Generators

In Control, we implemented a rudimentary way to define and work with generators in our small stack-based language. In this section, we’ll see how Racket provides us with full continuations that can be used for this purpose.

Seeing continuations through β-abstraction

In an eager evaluation language, the order in which computations happen to produce the value of a given expression is known from the structure of the expression – i.e. “statically”. It is possible to make this order explicit, as it is done in compilers, by transforming them to a form known as “static single assignment form” or “SSA form” for short. [1]

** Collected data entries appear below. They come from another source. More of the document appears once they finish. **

(** The allowlists of the bundle, read as canonical identifiers, are those of an
    operational node of the policy: every controller, the peers it is the source
    of, and every controller with every target of its enabled path probes. *)
Record bundle_agrees (policy : TrustPolicyDocument) (p : PolicyNode) (b : TrustBundlePayloadV1)
    : Prop := {
  ba_controllers x :
    (exists v, v ∈ tbp_trusted_controllers b /\ canonicalize_controller_endpoint_id v = Ok x) <->
    operational p = true /\ exists c, c ∈ pd_controllers policy /\ pc_endpoint_id c = x;
  ba_peers x :
    (exists v, v ∈ tbp_trusted_peers b /\ canonicalize_peer_endpoint_id v = Ok x) <->
    operational p = true /\ exists q t, q ∈ pd_peers policy /\ t ∈ pd_nodes policy /\
      pp_source_node_id q = pn_node_id p /\ pp_peer_node_id q = pn_node_id t /\
      pn_endpoint_id t = x;
  ba_probes x :
    (exists v w c t, (v, w) ∈ tbp_authorized_path_probes b /\
       canonicalize_controller_endpoint_id v = Ok c /\
       canonicalize_path_probe_endpoint_id w = Ok t /\ x = probe_text c t) <->
    operational p = true /\ exists q t c, q ∈ pd_path_probes policy /\ t ∈ pd_nodes policy /\
      c ∈ pd_controllers policy /\ pb_source_node_id q = pn_node_id p /\
      default true (pb_enabled q) = true /\ pb_target_node_id q = pn_node_id t /\
      x = probe_text (pc_endpoint_id c) (pn_endpoint_id t);
}.

Record node_in_sync (d : RegistryDb) (policy : TrustPolicyDocument) (p : PolicyNode) : Prop := {
  ns_node : exists n, db_nodes (rd_core d) !! pn_node_id p = Some n /\ registry_agrees p n;
  ns_metadata : exists m, get_node_metadata d (pn_node_id p) = Ok m /\ advisory_agrees p m;
  ns_trust : exists row b, db_trust (rd_core d) !! pn_endpoint_id p = Some row /\
    pn_lifecycle p = endpoint_status_as_str (et_status row) /\
    tbp_from_value (et_trust_bundle_json row) = Ok b /\ bundle_agrees policy p b;
}.

Record in_sync (d : RegistryDb) (policy : TrustPolicyDocument) : Prop := {
  is_declared p : p ∈ pd_nodes policy -> node_in_sync d policy p;
  is_node k n : db_nodes (rd_core d) !! k = Some n ->
    exists p, p ∈ pd_nodes policy /\ pn_node_id p = k;
  is_endpoint e row : db_trust (rd_core d) !! e = Some row ->
    exists p, p ∈ pd_nodes policy /\ pn_endpoint_id p = e;
}.

(** What a row gives when it is read. *)
Definition read_as (row t : EndpointTrustRecord) : Prop :=
  et_endpoint_id t = et_endpoint_id row /\ et_status t = et_status row /\
  exists b, tbp_from_value (et_trust_bundle_json row) = Ok b /\
            et_trust_bundle_json t = tbp_public_bundle b.

(** A loaded policy names its nodes by their canonical endpoint identifiers. *)
Definition canonical_endpoints (policy : TrustPolicyDocument) : Prop :=
  forall p e, p ∈ pd_nodes policy -> canonicalize_node_endpoint_id (pn_endpoint_id p) = Ok e ->
    e = pn_endpoint_id p.

(** ** Fields *)

Lemma map_nil {A B} (f : A -> B) l : map f l = [] <-> l = [].
Proof. by destruct l. Qed.

Lemma compare_field_nil code p f a b : compare_field code p f a b = [] <-> a = b.
Proof. unfold compare_field. destruct (String.eqb_spec a b); split; congruence. Qed.

Lemma bool_text_inj a b : bool_text a = bool_text b <-> a = b.
Proof. destruct a, b; split; try done. Qed.

Lemma compare_node_nil p n : compare_node p n = [] <-> registry_agrees p n.
Proof.
  unfold compare_node. rewrite !app_nil, !compare_field_nil. split.
  - intros (? & ? & ? & He). split; try done. intros b Hb. rewrite Hb in He.
    by apply compare_field_nil, bool_text_inj in He.
  - intros [? ? ? He]. split_and!; try done. destruct (pn_enabled p) as [b|]; [|done].
    by apply compare_field_nil, bool_text_inj, He.
Qed.

Lemma compare_metadata_nil p f a b : compare_metadata_field p f a b = [] <-> a = b.
Proof.
  unfold compare_metadata_field. rewrite <- (compare_field_nil "NODE_METADATA_MISMATCH" p f a b).
  by destruct (compare_field _ _ _ _ _).
Qed.

Lemma advisory_field_nil p f (o : option string) b :
  match o with Some d => compare_metadata_field p f d b | None => [] end = [] <->
  forall v, o = Some v -> v = b.
Proof.
  destruct o as [d|]; [|done]. rewrite compare_metadata_nil. split; [by intros -> ? [= ->]|auto].
Qed.

Lemma compare_node_metadata_nil p m : compare_node_metadata p m = [] <-> advisory_agrees p m.
Proof.
  unfold compare_node_metadata, metadata_fields. cbn [flat_map]. rewrite !app_nil.
  rewrite !advisory_field_nil. split.
  - intros ((? & ? & ? & ? & ? & _) & Hl). split; try done. intros l El. rewrite El in Hl.
    by apply compare_metadata_nil in Hl.
  - intros [? ? ? ? ? Hl]. split_and!; try done. destruct (pn_labels p) as [l|]; [|done].
    by apply compare_metadata_nil, Hl.
Qed.

Lemma status_text_inj a b : endpoint_status_as_str a = endpoint_status_as_str b -> a = b.
Proof. destruct a, b; done. Qed.

Lemma status_from_text v s :
  endpoint_status_from_str v = Some s <-> v = endpoint_status_as_str s.
Proof.
  unfold endpoint_status_from_str. split.
  - intros Hs. repeat case_match; bool_facts; simplify_eq; done.
  - intros ->. by destruct s.
Qed.

Lemma compare_endpoint_nil p t ds :
  compare_endpoint p t = Ok ds ->
  ds = [] <-> pn_lifecycle p = endpoint_status_as_str (et_status t).
Proof.
  unfold compare_endpoint. intros Hc. peel_in Hc. unwrap. injection Hc as <-.
  match goal with Hs : endpoint_status_from_str _ = Some ?s |- _ =>
    apply status_from_text in Hs; rewrite Hs end.
  case_bool_decide as Hd; [by rewrite Hd|]. split; [done|]. intros He%status_text_inj. congruence.
Qed.

(** ** Sets *)

Lemma btree_iter_nil s : btree_iter s = [] <-> s = ∅.
Proof.
  split.
  - intros He. apply set_eq. intros x. rewrite <- btree_iter_elem, He. set_solver.
  - intros ->. done.
Qed.

Lemma add_set_diffs_nil p f mc uc msg (a b : gset string) :
  add_set_diffs p f mc uc msg a b = [] <-> a = b.
Proof.
  unfold add_set_diffs. rewrite app_nil, !map_nil, !btree_iter_nil. split.
  - intros [Hl%empty_difference_subseteq_L Hr%empty_difference_subseteq_L]. set_solver.
  - intros ->. set_solver.
Qed.

Lemma stored_ids_elem field canon values : forall seen s,
  canonicalize_stored_ids field canon seen values = Ok s ->
  forall x, x ∈ s <-> x ∈ seen \/ exists v, v ∈ values /\ canon v = Ok x.
Proof.
  induction values as [|v values IH]; cbn [canonicalize_stored_ids]; intros seen s Hs x.
  { injection Hs as ->. set_solver. }
  peel_in Hs. unwrap. rewrite (IH _ _ Hs x), elem_of_union, elem_of_singleton.
  setoid_rewrite elem_of_cons. split.
  - intros [[->|?]|(w & ? & ?)]; [right|by left|right]; eauto.
  - intros [?|(w & [->|?] & ?)]; [by left; right|left; left; congruence|right; eauto].
Qed.

Lemma stored_probes_elem values : forall seen s,
  canonicalize_stored_path_probes seen values = Ok s ->
  forall x, x ∈ s <-> x ∈ seen \/ exists v w c t, (v, w) ∈ values /\
    canonicalize_controller_endpoint_id v = Ok c /\
    canonicalize_path_probe_endpoint_id w = Ok t /\ x = probe_text c t.
Proof.
  induction values as [|[v w] values IH]; cbn [canonicalize_stored_path_probes]; intros seen s Hs x.
  { injection Hs as ->. set_solver. }
  peel_in Hs. unwrap. rewrite (IH _ _ Hs x), elem_of_union, elem_of_singleton.
  setoid_rewrite elem_of_cons. split.
  - intros [[->|?]|(v' & w' & c & t & ? & ? & ? & ?)]; [right|by left|right].
    + do 4 eexists. split_and!; [by left|done..].
    + do 4 eexists. split_and!; [by right|done..].
  - intros [?|(v' & w' & c & t & [[= -> ->]|?] & ? & ? & ->)]; [by left; right| |].
    + left; left. congruence.
    + right. do 4 eexists. done.
Qed.

(** ** Maps of records *)

Lemma btree_map_lookup {A} (key : A -> string) l k x :
  NoDup (map key l) -> btree_map key l !! k = Some x <-> x ∈ l /\ key x = k.
Proof.
  intros Hnd. unfold btree_map.
  assert (NoDup (map (fun x => (key x, x)) (rev l)).*1) as Hnd'.
  { rewrite <- list_fmap_compose. change (NoDup (map key (rev l))).
    by rewrite <- Permutation_rev. }
  rewrite <- (elem_of_list_to_map _ _ _ Hnd'). rewrite list_elem_of_fmap. split.
  - intros (y & [= -> ->] & Hy). by rewrite <- Permutation_rev in Hy.
  - intros [Hx <-]. exists x. by rewrite <- Permutation_rev.
Qed.

Lemma btree_map_none {A} (key : A -> string) l k :
  NoDup (map key l) -> btree_map key l !! k = None <-> forall x, x ∈ l -> key x <> k.
Proof.
  intros Hnd. rewrite eq_None_not_Some. split.
  - intros Hn x Hx He. apply Hn. exists x. by apply btree_map_lookup.
  - intros Hn [x [Hx He]%btree_map_lookup]; [|done]. by apply (Hn x).
Qed.

(** ** The store *)

Lemma snd_elem {A} (m : gmap string A) x :
  x ∈ map snd (map_to_list m) <-> exists k, m !! k = Some x.
Proof.
  rewrite list_elem_of_fmap. setoid_rewrite <- elem_of_map_to_list. split.
  - intros ([k y] & -> & Hk). by exists k.
  - intros (k & Hk). by exists (k, x).
Qed.

Lemma keyed_nodup {A} (key : A -> string) (m : gmap string A) :
  (forall k x, m !! k = Some x -> key x = k) -> NoDup (map key (map snd (map_to_list m))).
Proof.
  intros Hk. rewrite map_map.
  replace (map _ (map_to_list m)) with (map fst (map_to_list m)); [apply NoDup_fst_map_to_list|].
  apply map_ext_in. intros [k x] Hin. apply list_elem_of_In, elem_of_map_to_list in Hin.
  simpl. by rewrite (Hk k x Hin).
Qed.

Lemma node_map_lookup d k :
  trust_wf (rd_core d) -> btree_map node_id (list_nodes d) !! k = db_nodes (rd_core d) !! k.
Proof.
  intros Hwf. apply option_eq. intros n. unfold list_nodes.
  pose proof (keyed_nodup node_id (db_nodes (rd_core d)) (wf_node_key _ Hwf)) as Hnd.
  rewrite btree_map_lookup by (by rewrite sort_by_perm). rewrite sort_by_elem, snd_elem. split.
  - intros [(k' & Hk) <-]. by rewrite (wf_node_key _ Hwf _ _ Hk).
  - intros Hk. split; [eauto|]. by apply (wf_node_key _ Hwf).
Qed.

Lemma from_row_read_as row t : endpoint_trust_from_row row = Ok t -> read_as row t.
Proof. unfold endpoint_trust_from_row. intros Hr. peel_all Hr. split_and!; eauto. Qed.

Consider our now familiar expression - the distance calculator between two points on a plane –

(sqrt (+ (square (- x1 x2)) (square (- y1 y2))))
; we consider x1, x2, y1 and y2 to be bound variables,
; perhaps by an enclosing λ

We can expression the sequence of calculations that happen here by rewriting it in such a way that each calculation’s result gets assigned to a variable.

(let ()
    (define v1 (- x1 x2))
    (define v2 (square v1))
    (define v3 (- y1 y2))
    ;------------ the "rest of the computation"
    ;------------ after (- y1 y2) is computed
    ;------------ follows below.
    (define v4 (square v3))
    (define v5 (+ v2 v4))
    (define v6 (sqrt v5))
    v6)

An important aspects of SSA form is that variables introduced are assigned only once (“single assignment”) based on the “static” analysis of the code. Compilers do this transformation because it helps optimizers figure out dependencies easier than if multiple assignments we permitted. For instance, exchanging the definition order of v2 and v3 won’t affect the result. However, consider the following expression -

(let ([x 3] [y 4])
    (set! x (+ x y)) ; line1
    (set! y (/ x 2)) ; line2
    (set! x (* x 5)) ; line3
    (set! x (- x y)) ; line4
    x)

Notice that exchanging line2 and line3 changes the meaning of the program. However, when we rewrite it in SSA form as –

(let ([x 3] [y 4])
    (define v1 (+ x y))   ; ssa-line1
    (define v2 (/ v1 2))  ; ssa-line2
    (define v3 (* v1 5))  ; ssa-line3
    (define v4 (- v3 v2)) ; ssa-line4
    v4)

ssa-line2 and ssa-line3 can be exchanged without changing the meaning of the program. This analysis is much easier to do in SSA form for compiler writers.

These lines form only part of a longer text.